(* ===== verification/FloatFacts.v ===== *)
(** * Facts about float64 arithmetic

    What is needed of IEEE 754 binary64 to reason about the token buckets of
    RateLimit.v: the value of a non-negative float as an integer multiple of the
    smallest one, that the comparison compares values, that a result is the
    exact value when that fits, and bounds on rounding otherwise. *)

From Stdlib Require Import SpecFloat.
From S2P Require Import Prelude RateLimit.
Import RateLimit.
Open Scope Z_scope.

Module FloatFacts.

(** ** Values *)

(** The smallest positive float is 2^-1074; [unit1] is the number of them in 1. *)
Definition unit1 : Z := 2 ^ 1074.

(** [fin x v]: the float [x] is finite, not negative and canonical, and its
    value is [v] times the smallest one. *)
Definition fin (x : float64) (v : Z) : Prop :=
  match x with
  | S754_zero false => v = 0
  | S754_finite false m e => bounded prec emax m e = true ∧ v = Zpos m * 2 ^ (e + 1074)
  | _ => False
  end.

Lemma pow2_pos n : 0 <= n → 0 < 2 ^ n.
Proof. intros. by apply Z.pow_pos_nonneg. Qed.

Lemma unit1_pos : 0 < unit1.
Proof. by apply pow2_pos. Qed.

Lemma digits_log2 p : Zpos (digits2_pos p) = Z.log2 (Zpos p) + 1.
Proof.
  assert (E : digits2_pos p = Pos.size p) by (induction p as [p IH|p IH|]; simpl; by rewrite ?IH).
  rewrite E. destruct p; simpl; lia.
Qed.

(** The exponent a value is rounded at. *)
Definition expo (m e : Z) : Z := Z.max (Z.log2 m + 1 + e - 53) (-1074).

Lemma fexp_expo p e : fexp prec emax (Zpos (digits2_pos p) + e) = expo (Zpos p) e.
Proof. unfold fexp, expo, emin, prec, emax. rewrite digits_log2. f_equal; lia. Qed.

Lemma bounded_iff m e : bounded prec emax m e = true ↔ expo (Zpos m) e = e ∧ e <= 971.
Proof.
  unfold bounded, canonical_mantissa. rewrite andb_true_iff, Z.eqb_eq, Z.leb_le, fexp_expo.
  unfold emax, prec. split; intros [? ?]; split; lia.
Qed.

Lemma log2_bounds m : 0 < m → 2 ^ Z.log2 m <= m < 2 ^ (Z.log2 m + 1).
Proof. intros H. pose proof (Z.log2_spec m H). by rewrite <-Z.add_1_r in *. Qed.

(** A canonical mantissa has 53 bits, except at the smallest exponent. *)
Lemma canonical_bounds m e :
  expo (Zpos m) e = e → -1074 <= e ∧ Zpos m < 2 ^ 53 ∧ (-1074 < e → 2 ^ 52 <= Zpos m).
Proof.
  intros Hc. pose proof (log2_bounds (Zpos m) ltac:(lia)) as [H1 H2]. unfold expo in Hc.
  split_and!; [lia|..].
  - eapply Z.lt_le_trans; [exact H2|]. apply Z.pow_le_mono_r; lia.
  - intros He. etrans; [|exact H1]. apply Z.pow_le_mono_r; lia.
Qed.

Lemma fin_nonneg x v : fin x v → 0 <= v.
Proof.
  destruct x as [[]|[]| |[] m e]; simpl; try done; [lia|]. intros [Hb ->].
  apply bounded_iff in Hb as [Hc _]. pose proof (canonical_bounds _ _ Hc) as (? & _).
  pose proof (pow2_pos (e + 1074)). lia.
Qed.

Lemma fin_inj x v w : fin x v → fin x w → v = w.
Proof. destruct x as [[]|[]| |[] m e]; simpl; try done; [by intros -> ->|]. by intros [_ ->] [_ ->]. Qed.

(** ** Comparison *)

Lemma value_lt m1 e1 m2 e2 :
  expo (Zpos m1) e1 = e1 → expo (Zpos m2) e2 = e2 → e1 < e2 →
  Zpos m1 * 2 ^ (e1 + 1074) < Zpos m2 * 2 ^ (e2 + 1074).
Proof.
  intros H1 H2 He. apply canonical_bounds in H1 as (L1 & U1 & _). apply canonical_bounds in H2 as (L2 & _ & B2).
  specialize (B2 ltac:(lia)). pose proof (pow2_pos (e1 + 1074) ltac:(lia)) as P1.
  apply Z.lt_le_trans with (2 ^ 53 * 2 ^ (e1 + 1074)); [by apply Z.mul_lt_mono_pos_r|].
  rewrite <-Z.pow_add_r by lia. etrans; [apply (Z.pow_le_mono_r 2 _ (52 + (e2 + 1074))); lia|].
  rewrite Z.pow_add_r by lia. pose proof (pow2_pos (e2 + 1074) ltac:(lia)). by apply Z.mul_le_mono_nonneg_r; [lia|].
Qed.

Lemma fltb_fin x v y w : fin x v → fin y w → fltb x y = true ↔ v < w.
Proof.
  intros Hx Hy. pose proof (fin_nonneg _ _ Hx) as Nx. pose proof (fin_nonneg _ _ Hy) as Ny.
  unfold fltb, SFltb. destruct x as [[]|[]| |[] m1 e1], y as [[]|[]| |[] m2 e2]; simpl in *; try done.
  - subst. split; [done|lia].
  - destruct Hy as [Hb ->]. subst. apply bounded_iff in Hb as [Hc _]. apply canonical_bounds in Hc as (? & _).
    split; [intros _|done]. pose proof (pow2_pos (e2 + 1074)). lia.
  - subst. split; [done|lia].
  - destruct Hx as [Hb1 ->], Hy as [Hb2 ->]. apply bounded_iff in Hb1 as [H1 _]. apply bounded_iff in Hb2 as [H2 _].
    destruct (Z.compare_spec e1 e2) as [->|He|He].
    + change (Pos.compare_cont Eq m1 m2) with (m1 ?= m2)%positive.
      pose proof (canonical_bounds _ _ H1) as (? & _). pose proof (pow2_pos (e2 + 1074) ltac:(lia)).
      rewrite <-Z.mul_lt_mono_pos_r by done. destruct (Pos.compare_spec m1 m2); (split; [try done; lia|try done; lia]).
    + split; [|done]. intros _. by apply value_lt.
    + split; [done|]. pose proof (value_lt _ _ _ _ H2 H1 He). lia.
Qed.

(** ** Rounding *)

Lemma iter_pos_nat {A} (f : A → A) p x : SpecFloat.iter_pos f p x = Nat.iter (Pos.to_nat p) f x.
Proof.
  revert x. induction p as [p IH|p IH|]; intros x; cbn [SpecFloat.iter_pos]; [| |done]; rewrite !IH.
  - change (f x) with (Nat.iter 1 f x). rewrite Pos2Nat.inj_xI, <-!Nat.iter_add. f_equal. lia.
  - rewrite Pos2Nat.inj_xO, <-Nat.iter_add. f_equal. lia.
Qed.

Lemma shr_1_m r : 0 <= shr_m r → shr_m (shr_1 r) = shr_m r / 2.
Proof. destruct r as [[|[]|[]] [] []]; simpl; intros; try done; by rewrite <-Z.div2_div. Qed.

Lemma shr_1_exact m : m mod 2 = 0 → shr_1 (Build_shr_record m false false) = Build_shr_record (m / 2) false false.
Proof.
  intros Hm. destruct m as [|[p|p|]|[p|p|]]; simpl; rewrite <-?Z.div2_div; try done.
  all: exfalso; revert Hm; rewrite Zmod_odd; done.
Qed.

Lemma shr_iter_m k r : 0 <= shr_m r → shr_m (Nat.iter k shr_1 r) = shr_m r / 2 ^ Z.of_nat k.
Proof.
  intros Hr. induction k as [|k IH]; [by rewrite Z.div_1_r|].
  change (Nat.iter (S k) shr_1 r) with (shr_1 (Nat.iter k shr_1 r)).
  assert (0 <= shr_m r / 2 ^ Z.of_nat k) by (apply Z.div_pos; [done|apply pow2_pos; lia]).
  rewrite shr_1_m, IH by lia. rewrite Z.div_div by (try apply pow2_pos; lia).
  by rewrite Z.mul_comm, <-Z.pow_succ_r, <-Nat2Z.inj_succ by lia.
Qed.

Lemma shr_iter_exact k m :
  (2 ^ Z.of_nat k | m) →
  Nat.iter k shr_1 (Build_shr_record m false false) = Build_shr_record (m / 2 ^ Z.of_nat k) false false.
Proof.
  induction k as [|k IH]; intros Hd; [by rewrite Z.div_1_r|].
  change (Nat.iter (S k) shr_1 ?r) with (shr_1 (Nat.iter k shr_1 r)).
  rewrite Nat2Z.inj_succ, Z.pow_succ_r in * by lia. pose proof (pow2_pos (Z.of_nat k) ltac:(lia)) as Hp.
  destruct Hd as [c ->]. rewrite IH by (exists (c * 2); lia).
  replace (c * (2 * 2 ^ Z.of_nat k)) with (c * 2 * 2 ^ Z.of_nat k) by lia. rewrite Z.div_mul by lia.
  rewrite shr_1_exact by (by rewrite Z.mod_mul). rewrite Z.div_mul by lia. f_equal.
  replace (c * 2 * 2 ^ Z.of_nat k) with (c * (2 * 2 ^ Z.of_nat k)) by lia. by rewrite Z.div_mul by lia.
Qed.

===

**Exercise:** Exact copies of the lines from the one holding "(2 ^ Z.of_nat k | m) →" through the last line above, and only those, make up the answer.

**Written response:**
  (2 ^ Z.of_nat k | m) →
  Nat.iter k shr_1 (Build_shr_record m false false) = Build_shr_record (m / 2 ^ Z.of_nat k) false false.
Proof.
  induction k as [|k IH]; intros Hd; [by rewrite Z.div_1_r|].
  change (Nat.iter (S k) shr_1 ?r) with (shr_1 (Nat.iter k shr_1 r)).
  rewrite Nat2Z.inj_succ, Z.pow_succ_r in * by lia. pose proof (pow2_pos (Z.of_nat k) ltac:(lia)) as Hp.
  destruct Hd as [c ->]. rewrite IH by (exists (c * 2); lia).
  replace (c * (2 * 2 ^ Z.of_nat k)) with (c * 2 * 2 ^ Z.of_nat k) by lia. rewrite Z.div_mul by lia.
  rewrite shr_1_exact by (by rewrite Z.mod_mul). rewrite Z.div_mul by lia. f_equal.
  replace (c * 2 * 2 ^ Z.of_nat k) with (c * (2 * 2 ^ Z.of_nat k)) by lia. by rewrite Z.div_mul by lia.
Qed.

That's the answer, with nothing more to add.